We solved KDOP synthetase structures for three different Burkholderia bacterial species: from Burkholderia cenocepacia (the Burkholderia species that most commonly infects children with cystic fibrosis, PDB.org: 3TML), and Burkholderia pseudomallei (the Burkholderia species that causes melioidosis, PDB.org: 3SZ8, 3UND, and 3TMQ), and Burkholderia ambifaria (the second-most common species of Burkholderia that infects children with cystic fibrosis, PDB: 3T4C), The KDOP synthetase structures have a high degree of structural similarity. Thus we expect that one antibiotic drug, inhibiting all the Burkholderia KDOP synthases, can be made to inhibit all of the Burkholderia bacteria. In fact, since KDOP synthases are similar in all Gram-negative bacteria, it is very likely that an inhibitor will be an effective antibiotic for all Gram-negative bacteria. We have recently proposed that these proteins be the focus of further functional studies to test whether known KDO synthase inhibitors restrict the activity of these proteins and reduce viability of Burkholderia cells.

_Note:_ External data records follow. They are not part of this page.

(** * readbucket_mt: the multi-threaded bucket reader

    A shallow embedding of [readbucket_mt.cpp]: the work queue [ObjectList],
    the range-header helper [ConstructByteRange], the chunking loop of the
    enumerating main thread, the [Retriever] thread loop and the program as
    an interleaving of the main thread with its reader threads.

    Modelling conventions.
    - [unsigned long long] values are [Z] in [0, 2^64); additions wrap
      through [wrap64].
    - The queue methods each hold the mutex for their whole body, so each is
      one atomic function on the queue state.
    - The S3 client is an external collaborator: a record of two functions
      from requests to outcomes, obtained from the endpoint.
    - Loops that the source does not bound take a fuel argument and return
      [None] when it runs out. *)

From Stdlib Require Import ZArith String Ascii Bool Lia Arith.
From Stdlib Require Import DecimalString DecimalN.
From stdpp Require Import base tactics option list.

Local Open Scope Z_scope.

(** ** Machine integers *)

Definition wrap64 (z : Z) : Z := z mod 2 ^ 64.

(** [static const auto ThreadCount = 32U;] *)
Definition ThreadCount : nat := 32.

(** [static const auto ReadChunkSize = 4ULL * 1024ULL * 1024ULL * 1024ULL;] *)
Definition ReadChunkSize : Z := wrap64 (wrap64 (wrap64 (4 * 1024) * 1024) * 1024).

(** ** The work queue: [class ObjectList] *)

(** [typedef std::pair<Aws::String, Aws::String> ReadKey;] a key and the byte
    range to read. *)
Definition ReadKey : Type := (string * string)%type.

(** The private members [keylist_] and [end_marker_]; the mutex has no state
    of its own in a model where every method is atomic. *)
Record ObjectList : Type := mkObjectList {
  keylist_ : list ReadKey;
  end_marker_ : bool
}.

(** [ObjectList() {}] with [bool end_marker_ = false]. *)
Definition ObjectList_new : ObjectList :=
  {| keylist_ := []; end_marker_ := false |}.

(** [keylist_.emplace_back(key, range);] *)
Definition push_back (key range : string) (q : ObjectList) : ObjectList :=
  {| keylist_ := keylist_ q ++ [(key, range)]; end_marker_ := end_marker_ q |}.

(** [Pop]: the empty optional on an empty list, else the front element, which
    is removed. *)
Definition Pop (q : ObjectList) : option ReadKey * ObjectList :=
  match keylist_ q with
  | [] => (None, q)
  | result :: rest =>
      (Some result, {| keylist_ := rest; end_marker_ := end_marker_ q |})
  end.

(** [end_marker_ = true;] *)
Definition SetEnd (q : ObjectList) : ObjectList :=
  {| keylist_ := keylist_ q; end_marker_ := true |}.

(** [return end_marker_;] *)
Definition IsEnd (q : ObjectList) : bool * ObjectList :=
  (end_marker_ q, q).
(** Workspace 1 on day 0: three medium, three high, one confirmed. *)
Definition store_3_3 : Store := mkStore [mkRow 7 1 0 3 3 0 1] 8 [].
(** Workspace 1 on day 0: one critical, confirmed. *)
Definition store_critical : Store := mkStore [mkRow 1 1 0 0 0 1 1] 2 [].

Definition new_high : Vuln :=
  mkVuln 1 (Some 1) SEVERITY_HIGH STATUS_OPEN (PBool true).
Definition low_confirmed : Vuln :=
  mkVuln 2 (Some 1) (PStr "low") STATUS_OPEN (PBool true).

(** One open, confirmed, high vulnerability in workspace 5, and a bulk
    update that names it by id but also asks for severity low. *)
Definition vulns : list Vuln :=
  [mkVuln 1 (Some 5) SEVERITY_HIGH STATUS_OPEN (PBool true)].
Definition by_id_and_low : Query :=
  mkQuery [TVulnerability] [("id_1", 1)]
          (fun v => bool_decide (v_id v = 1 ∧ v_severity v = PStr "low")).
Definition store_ws5 : Store := mkStore [mkRow 1 5 0 0 1 0 1] 2 [].
End HistogramSpec.

Module EventsSpec.
Import Events.

(** The child agrees with its parent on both attributes. *)
Definition consistent (instance : Entity) (parent : Parent) : Prop :=
  e_workspace instance = p_workspace parent ∧
  e_workspace_id instance = p_workspace_id parent.

(** A host updated one day and five seconds after its creation. *)
Definition late_update : Asset :=
  mkAsset 1 "Host" (PStr "10.0.0.1") PNone "ws" 0 (86405 * US_PER_SECOND).

Definition models : list Member :=
  [mkMember "Host" true true; mkMember "db" false false].
Definition stray_child : Entity :=
  mkEntity (Some 1) (Some 1) (Some (mkParent (Some 2) (Some 2))).
End EventsSpec.

Module MigrationSpec.
Import Migration.

Definition HIT_COUNT : string := "vulnerability_hit_count".
Definition HIT_COUNT_INDEX : string :=
  "ix_vulnerability_hit_count_workspace_id".

(** Every index sits on a table of the schema. *)
Definition well_formed (s : Schema) : Prop :=
  ∀ n ix, indexes s !! n = Some ix → is_Some (tables s !! i_table ix).

(** A schema that holds the [workspace] table and nothing else. *)
Definition initial : Schema :=
  mkSchema {[ "workspace" :=
                mkTable [mkColumn "id" Integer false] [] ["id"] ]} ∅.
End MigrationSpec.

Module ApiSpec.
Import Api.

(** The rows of the workspace, as the workspaced base query yields
    them. *)
Definition workspace_rows (db : Database) (ws : Workspace) : list Row :=
  List.filter (fun r => bool_decide (r_workspace_id r = ws_id ws)) (table db).

(** The other rows of the workspace that carry the object's value for
    the field. *)
Definition conflicts (self : View) (db : Database) (ws : Workspace)
    (attrs : gmap string value) (object_id : option string) (f : string)
  : list Row :=
  uniqueness_query self f (default VNull (attrs !! f)) object_id
                   (workspace_rows db ws).

(** The name denotes exactly one workspace. *)
Definition resolves (db : Database) (name : string) (ws : Workspace) : Prop :=
  List.filter (fun w => bool_decide (ws_name w = name)) (workspaces db) = [ws].




(** [_get_object] as the specification words it: 404 unless exactly
    one row matches. *)
Definition get_object_claim : Prop :=
  ∀ self db object_id workspace_name q (s : unit),
    is_Some (lookup_field_type self object_id) →
    _get_base_query self db workspace_name s = (s, Ok q) →
    (length (lookup_matches self object_id q) ≠ 1%nat →
       ∃ msg, _get_object self db object_id workspace_name s
              = (s, Raise (HTTPException 404 msg))) ∧
    (∀ r, lookup_matches self object_id q = [r] →
       _get_object self db object_id workspace_name s = (s, Ok r)).

(** *** Concrete inputs *)

Definition lab : Workspace := mkWorkspace 1 "lab".
Definition host_a : Row :=
  mkRow 1 {[ "id" := VInt 10; "ip" := VStr "10.0.0.1" ]}.
Definition host_b : Row :=
  mkRow 1 {[ "id" := VInt 11; "ip" := VStr "10.0.0.1" ]}.
Definition plain_hosts : View := mkView GenericView "id" int ["ip"] "id".
Definition lab_hosts : View :=
  mkView GenericWorkspacedView "id" int ["ip"] "id".
Definition same_ip : gmap string value := {[ "ip" := VStr "10.0.0.1" ]}.
Definition new_host : Obj := mkObj false (Some lab) same_ip.
Definition no_session : Session := mkSession [] [].

(** Tags looked up by a slug that two rows share. *)
Definition tags : View :=
  mkView GenericView "slug" (fun s => Some (VStr s)) [] "id".
Definition tag_a : Row := mkRow 1 {[ "id" := VInt 1; "slug" := VStr "web" ]}.
Definition tag_b : Row := mkRow 1 {[ "id" := VInt 2; "slug" := VStr "web" ]}.
End ApiSpec.

Module HistogramLaws.
Import Histogram HistogramSpec.

(** What a histogram row is keyed by. *)
Definition key (r : SeveritiesHistogram) : Z * date := (workspace_id r, day r).

(** Surrogate keys are distinct and below the sequence, and no workspace
    has two rows for one day. *)
Definition well_formed (s : Store) : Prop :=
  NoDup (map id (rows s)) ∧
  (∀ r, r ∈ rows s → id r < next_id s) ∧
  NoDup (map key (rows s)).

(** The rows of every other day and every other workspace; with no
    workspace these are all rows. *)
Definition others (today : date) (w : option Z) (s : Store)
  : list SeveritiesHistogram :=
  filter (λ r, ¬ (day r = today ∧ Some (workspace_id r) = w)) (rows s).

(** A computation that keeps the store well formed and touches no row
    but the one of the workspace and the day. *)
Definition frames {A} (today : date) (w : option Z) (c : M Store A) : Prop :=
  ∀ s, well_formed s →
       well_formed (c s).1 ∧ others today w (c s).1 = others today w s.

Definition keeps {A} (c : M Store A) : Prop :=
  ∀ s, well_formed s → well_formed (c s).1.

(** The three confirmed deltas an update derives from the history of
    [confirmed]: the plain one, the one for a close, the one for a
    re-open. *)
Definition confirmed_counters (h : History) : option (Z * Z * Z) :=
  match unchanged h with
  | u :: _ => Some (0, if is_True u then -1 else 0, if is_True u then 1 else 0)
  | [] => match deleted h, added h with
          | d :: _, _ :: _ => Some (if is_True d then (-1, -1, 0) else (1, 0, 1))
          | _, _ => None
          end
  end.

(** The status went from closed or risk-accepted to open or re-opened. *)
Definition reopens (h : History) : Prop :=
  unchanged h = [] ∧
  ∃ a d, head (added h) = Some a ∧ head (deleted h) = Some d ∧
         a ∈ OPEN_STATES ∧ d ∈ CLOSED_STATES.

(** The severity the row has after the update. *)
Definition severity_after (h : History) : option pyval :=
  match added h with
  | a :: _ => Some a
  | [] => head (unchanged h)
  end.

(** The severity changed from [d] to [a]. *)
Definition severity_moves (h : History) (d a : pyval) : Prop :=
  unchanged h = [] ∧ head (deleted h) = Some d ∧ head (added h) = Some a.

(** One unit moved from the counter of [d] to the counter of [a], as
    far as they are tracked. *)
Definition moved (d a : pyval) : Z * Z * Z :=
  let one x := if bool_decide (a = x) then 1
               else if bool_decide (d = x) then -1 else 0 in
  (one SEVERITY_MEDIUM, one SEVERITY_HIGH, one SEVERITY_CRITICAL).

(** The target values of a bulk update leave status, severity and
    confirmed of the row as they are. *)
Definition leaves_row (values : gmap string pyval) (v : Vuln) : Prop :=
  (values !! "status" = None ∨ values !! "status" = Some (v_status v)) ∧
  (values !! "severity" = None ∨ values !! "severity" = Some (v_severity v)) ∧
  (values !! "confirmed" = None ∨ values !! "confirmed" = Some (v_confirmed v)).
(** * Ezcord client call orchestration: a shallow embedding of [script.js]

    The development embeds the call and voice-channel part of the browser
    client ([script.js]): the global call flags, the [peerConnections]
    table, the device toggles ([setMicrophoneState], [setSpeakerState]),
    joining and leaving a voice channel, direct calls with their incoming
    call panel, and the signalling handlers registered in
    [connectToSocketIO].

    Conventions of the embedding.
    - The globals of the script and the objects of the page are fields of
      one [State]; every function of the script is a function on [State].
    - Browser objects that the script shares by reference live in two
      heaps: [tracks] (every [MediaStreamTrack] ever handed out by
      [getUserMedia]) and [pcHeap] (every [RTCPeerConnection] ever
      constructed).  A [MediaStream] and the [peerConnections] table hold
      indices into these heaps, so that a track stays observable after
      [localStream = null] and a connection after [delete peerConnections[id]].
    - What the environment decides is an explicit argument: the outcome of
      [getUserMedia] ([GumResult]), the new ICE connection state, the
      time that elapses.
    - An [async] function is run to completion in one step with the
      outcome of its [await] given; [console.log] and purely visual DOM
      updates (avatars, captions, resize handles) are left out.
    - [socket.emit] appends to the log [emitted].
    - Socket ids are the ids the relay hands out; none of them is the name
      of a property of [Object.prototype], so [peerConnections[id]] is a
      lookup in a finite map.
    The camera toggle, screen sharing and the close button take no part in
    [Event]; they are embedded as functions of their own. *)

From Stdlib Require Import ZArith.
From stdpp Require Import gmap strings list fin_maps.
Lemma deployed_status_returns status sha :
  deployed_status status sha <> OutOfFuel.
Proof.
  unfold deployed_status.
  destruct (marathon status); [ | discriminate ].
  destruct (git_sha status); discriminate.
Qed.

(** A round never moves the clock, never touches the alarm and never runs
    out of fuel. *)
Lemma deployed_each_frame env service sha instances :
  forall w,
    now (snd (deployed_each env service instances sha w)) = now w /\
    alarm (snd (deployed_each env service instances sha w)) = alarm w /\
    fst (deployed_each env service instances sha w) <> OutOfFuel.
Proof.
  induction instances as [|i rest IH]; intro w.
  - simpl. repeat split. discriminate.
  - simpl. unfold bind at 1 3 5.
    destruct (expired w) eqn:Hexp.
    + rewrite is_instance_deployed_expired by assumption.
      simpl. repeat split. discriminate.
    + rewrite is_instance_deployed_run by assumption.
      pose proof (deployed_status_returns
                    (status_instance env (now w) service i) sha) as Hret.
      destruct (deployed_status _ sha) as [b|e|];
        [ | simpl; repeat split; discriminate | now contradiction Hret ].
      unfold bind.
      destruct (IH (mkWorld (now w) (alarm w)
                      (trace w ++ [EvStatusInstance service i])))
        as [Hnow [Halarm Hfuel]].
      destruct (deployed_each env service rest sha _) as [[bs|e|] w1];
        simpl in *; repeat split; try assumption; try discriminate;
        try (now contradiction Hfuel).
Qed.

(** The loop under an alarm, whatever the statuses are: with fuel for the
    rounds that fit before the deadline it ends, and not after the
    deadline. *)
Lemma poll_loop_bounded env service sha instances deadline :
  forall fuel w,
    alarm w = Some deadline ->
    (deadline - now w) / 10 < fuel ->
    fst (poll_loop env fuel service instances sha w) <> OutOfFuel /\
    now w <= now (snd (poll_loop env fuel service instances sha w)) /\
    now (snd (poll_loop env fuel service instances sha w))
      <= Nat.max (now w) deadline.
Proof.
  induction fuel as [|fuel IH]; intros w Halarm Hfuel; [ lia | ].
  cbn [poll_loop]. unfold bind at 1 3 5.
  destruct (deployed_each_frame env service sha instances w)
    as [Hnow [Hal Hret]].
  destruct (deployed_each env service instances sha w) as [[bs|e|] w1];
    cbn [fst snd] in *;
    [ | repeat split; try discriminate; lia | now contradiction Hret ].
  destruct (all bs).
  - unfold ret. cbn [fst snd]. repeat split; try discriminate; lia.
  - unfold bind. unfold sleep. rewrite Hal, Halarm.
    cbn [now alarm trace].
    destruct (Nat.leb deadline (now w1 + 10)) eqn:Hdue.
    + cbn [fst snd now]. repeat split; try discriminate; lia.
    + apply Nat.leb_gt in Hdue.
      set (w2 := mkWorld (now w1 + 10) (Some deadline)
                   (trace w1 ++ [EvSleep 10])).
      destruct (IH w2) as [Hfuel2 [Hlo Hhi]]; [ reflexivity | | ].
      * unfold w2. cbn [now].
        replace (deadline - now w)
          with ((deadline - (now w1 + 10)) + 1 * 10) in Hfuel by lia.
        rewrite Nat.div_add in Hfuel by lia. lia.
      * assert (Hw2 : now w2 = now w1 + 10) by reflexivity.
        rewrite Hw2 in Hlo, Hhi. fold w2. clearbody w2.
        split; [ exact Hfuel2 | ].
        rewrite Nat.max_r in Hhi by lia. split; lia.
Qed.

(** X7: whatever the statuses are and whatever they do over time, the wait
    ends: with fuel for the rounds that fit in the timeout it never runs
    out of fuel, the clock never goes back and never advances by more than
    the timeout. *)
Theorem wait_for_deployment_bounded :
  forall env fuel service deploy_group sha soa_dir timeout w,
    timeout / 10 < fuel ->
    let run := wait_for_deployment env fuel service deploy_group sha soa_dir
                 timeout w in
    fst run <> OutOfFuel /\
    now w <= now (snd run) <= now w + timeout.
Proof.
  intros env fuel service deploy_group sha soa_dir timeout w Hfuel.
  cbv zeta. unfold wait_for_deployment.
  destruct (list_instances env service deploy_group) as [|i rest].
  - unfold bind, emit, _log, raise. simpl.
    split; [ discriminate | lia ].
  - unfold bind at 1 3 5. unfold emit at 1 2 3.
    unfold try_except, with_Timeout. cbn [now alarm trace].
    set (w1 := mkWorld (now w) (Some (now w + timeout))
                 (trace w ++ [EvListInstances service deploy_group])).
    destruct (poll_loop_bounded env service sha (i :: rest)
                (now w + timeout) fuel w1) as [Hret [Hlo Hhi]].
    + reflexivity.
    + unfold w1. cbn [now].
      replace (now w + timeout - now w) with timeout by lia. exact Hfuel.
    + destruct (poll_loop env fuel service (i :: rest) sha w1)
        as [[[]|e|] w2]; cbn [fst snd now] in *.
      * unfold w1 in *. cbn [now] in *. split; [ discriminate | lia ].
      * unfold w1 in *. cbn [now] in *.
        destruct (is_TimeoutError e);
          unfold bind, _log, emit, raise; cbn [fst snd now];
          (split; [ discriminate | lia ]).
      * now contradiction Hret.
Qed.

Lemma wait_for_deployment_bounded_witness :
  fst (wait_for_deployment (Fixtures.settling None ["main"] 20)
         3 "example" "prod.main" Fixtures.full_sha "/nail/etc/services" 25
         Fixtures.start) <> OutOfFuel /\
  now Fixtures.start
    <= now (snd (wait_for_deployment (Fixtures.settling None ["main"] 20)
                   3 "example" "prod.main" Fixtures.full_sha
                   "/nail/etc/services" 25 Fixtures.start))
    <= now Fixtures.start + 25.
Proof.
  apply (wait_for_deployment_bounded (Fixtures.settling None ["main"] 20)
           3 "example" "prod.main" Fixtures.full_sha "/nail/etc/services"
           25 Fixtures.start).
  vm_compute. lia.
Defined.

(* ================================================================= *)
(** ** Further properties of the command wrapper *)

Lemma prefix_split p s :
  String.prefix p s = true -> exists r, s = p ++ r.
Proof.
  revert s. induction p as [|c p IH]; intros s H.
  - now exists s.
  - destruct s as [|b s]; simpl in H; [ discriminate | ].
    destruct (ascii_dec c b) as [->|]; [ | discriminate ].
    destruct (IH s H) as [r ->]. now exists r.
Qed.

Lemma names_service_total given : exists name, names_service given name.
Proof.
  destruct (Py.startswith given "services-") eqn:Hp.
  - destruct (prefix_split _ _ Hp) as [r ->]. exists r. now left.
  - exists given. now right.
Qed.

(** The name the wrapper works under: the conditional never fails. *)
Lemma resolve_service given name :
  names_service given name ->
  (if negb (String.eqb given "") && Py.startswith given "services-"
   then strip_services given
   else ret given) = ret name.
Proof.
  intros [-> | [Hp ->]].
  - unfold Py.startswith. rewrite prefix_append.
    now rewrite strip_services_prefixed.
  - rewrite Hp. now rewrite andb_false_r.
Qed.

Lemma mark_for_deployment_run_ok env git_url deploy_group service commit :
  create_remote_refs env git_url
    (format_tag env
       (get_paasta_tag_from_deploy_group env deploy_group "deploy"))
    commit = None ->
  forall w,
    mark_for_deployment env git_url deploy_group service commit w
    = (Ret 0%Z,
       after w
         (EvCreateRemoteRefs git_url
            (format_tag env
               (get_paasta_tag_from_deploy_group env deploy_group "deploy"))
            commit true
          :: logged service [marked_line commit deploy_group])).
Proof.
  intros Hpush w. unfold mark_for_deployment. rewrite Hpush.
  unfold bind at 1. unfold emit at 1. unfold bind at 1.
  rewrite log_all_run. unfold ret, after. simpl.
  now rewrite <- app_assoc.
Qed.

Lemma mark_for_deployment_run_failed
    env git_url deploy_group service commit cause :
  create_remote_refs env git_url
    (format_tag env
       (get_paasta_tag_from_deploy_group env deploy_group "deploy"))
    commit = Some cause ->
  forall w,
    mark_for_deployment env git_url deploy_group service commit w
    = (Ret 1%Z,
       after w
         (EvCreateRemoteRefs git_url
            (format_tag env
               (get_paasta_tag_from_deploy_group env deploy_group "deploy"))
            commit true
          :: logged service
               (failed_line commit deploy_group
                  :: Py.split Py.LF cause))).
Proof.
  intros Hpush w. unfold mark_for_deployment. rewrite Hpush.
  unfold bind at 1. unfold emit at 1. unfold bind at 1.
  rewrite log_all_run. unfold ret, after. simpl.
  now rewrite <- app_assoc.
Qed.

(** The wrapper once the name is known, validation has passed and the
    signal has returned: what is left is the wait, if asked for. *)
Lemma wrapper_after_signal env fuel args name w code evs :
  names_service (args_service args) name ->
  validate_service_name env name (args_soa_dir args) = true ->
  mark_for_deployment env (args_git_url args) (args_deploy_group args)
    name (args_commit args) (after w [EvValidate name (args_soa_dir args)])
  = (Ret code, after w (EvValidate name (args_soa_dir args) :: evs)) ->
  paasta_mark_for_deployment env fuel args w =
    if args_block args then
      match
        wait_for_deployment env fuel (args_service args)
          (args_deploy_group args) (args_commit args) (args_soa_dir args)
          (args_timeout args)
          (after w
             (EvValidate name (args_soa_dir args)
                :: evs
                ++ [EvLog name
                      (waiting_line (args_commit args)
                         (args_deploy_group args))
                      "deploy" "event"]))
      with
      | (Ret _, w4) =>
          (Ret code,
           after w4
             [EvLog name
                (complete_line (args_commit args) (args_deploy_group args))
                "deploy" "event"])
      | (Raise e, w4) =>
          if is_TimeoutError e then (Raise (SystemExit 1), w4)
          else (Raise e, w4)
      | (OutOfFuel, w4) => (OutOfFuel, w4)
      end
    else (Ret code, after w (EvValidate name (args_soa_dir args) :: evs)).
Proof.
  intros Hname Hvalid Hmark.
  unfold paasta_mark_for_deployment.
  rewrite (resolve_service _ _ Hname).
  unfold bind at 1. unfold ret at 1.
  unfold bind at 1. unfold emit at 1.
  unfold bind at 1. rewrite Hvalid. unfold ret at 1.
  unfold bind at 1.
  fold (after w [EvValidate name (args_soa_dir args)]).
  rewrite Hmark.
  destruct (args_block args); [ | reflexivity ].
  unfold bind at 1. unfold try_except.
  unfold bind at 1. unfold _log at 1. unfold emit at 1.
  match goal with
  | |- context [mkWorld (now ?x) (alarm ?x) (trace ?x ++ ?l)] =>
      change (mkWorld (now x) (alarm x) (trace x ++ l)) with (after x l)
  end.
  rewrite after_after. cbn [app].
  unfold bind at 1.
  destruct (wait_for_deployment _ _ _ _ _ _ _ _) as [[[]|e|] w4].
  - unfold _log, emit, ret, after. reflexivity.
  - destruct e; reflexivity.
  - reflexivity.
Qed.

Lemma wait_for_deployment_timeout_run
    env fuel service deploy_group sha soa_dir timeout w :
  list_instances env service deploy_group <> [] ->
  never_all_deployed env service
    (list_instances env service deploy_group) sha ->
  timeout / 10 < fuel ->
  exists evs,
    wait_for_deployment env fuel service deploy_group sha soa_dir timeout w
    = (Raise TimeoutError,
       mkWorld (now w + timeout) None
         (trace w ++ EvListInstances service deploy_group :: evs
            ++ [EvLog service
                  (timed_out_line timeout deploy_group service)
                  "deploy" "event"])).
Proof.
  intros Hsome Hnever Hfuel.
  set (w1 := mkWorld (now w) (Some (now w + timeout))
               (trace w ++ [EvListInstances service deploy_group])).
  destruct (poll_loop_times_out env service sha
              (list_instances env service deploy_group)
              (now w + timeout) Hsome Hnever fuel w1)
    as [evs [Hloop _]].
  - reflexivity.
  - unfold w1. cbn [now].
    replace (now w + timeout - now w) with timeout by lia. exact Hfuel.
  - exists evs. unfold wait_for_deployment.
    destruct (list_instances env service deploy_group) as [|i rest];
      [ now contradiction Hsome | ].
    unfold bind at 1. unfold emit at 1.
    unfold try_except, with_Timeout. cbn [now alarm trace].
    fold w1. rewrite Hloop. cbn [is_TimeoutError now alarm trace].
    unfold bind, _log, emit, raise. cbn [now alarm trace].
    unfold w1. cbn [now trace].
    rewrite Nat.max_r by lia.
    f_equal. f_equal. rewrite <- !app_assoc. reflexivity.
Qed.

These structures were published in the journal PLoS ONE. Reference: Combining Functional and Structural Genomics to Sample the Druggable Bacterial Structome. Baugh, L., Gallagher, L.A., Patrapuvich, R., Clifton, M., Gardberg, A.S., Edwards, T.E., Armour, B., Begley, D.W., Dieterich, S.H., Dranow, D.M., Abendroth, J., Fairman, J.W., Foxx, D.III, Staker, B.L., Phan, I., Gillespie, A., Choi, R., Nakazawa-Hewitt, S., Nguyen, M.T., Napuli, A., Barrett, L., Buchko, G.W., Stacy, R., Myler, P.J., Stewart, L.J., Manoil, C., and Van Voorhis, W.C. PLoS One (2012) 8(1):e53851. PMID: 23382856. This article has been recommended by Faculty of 1000.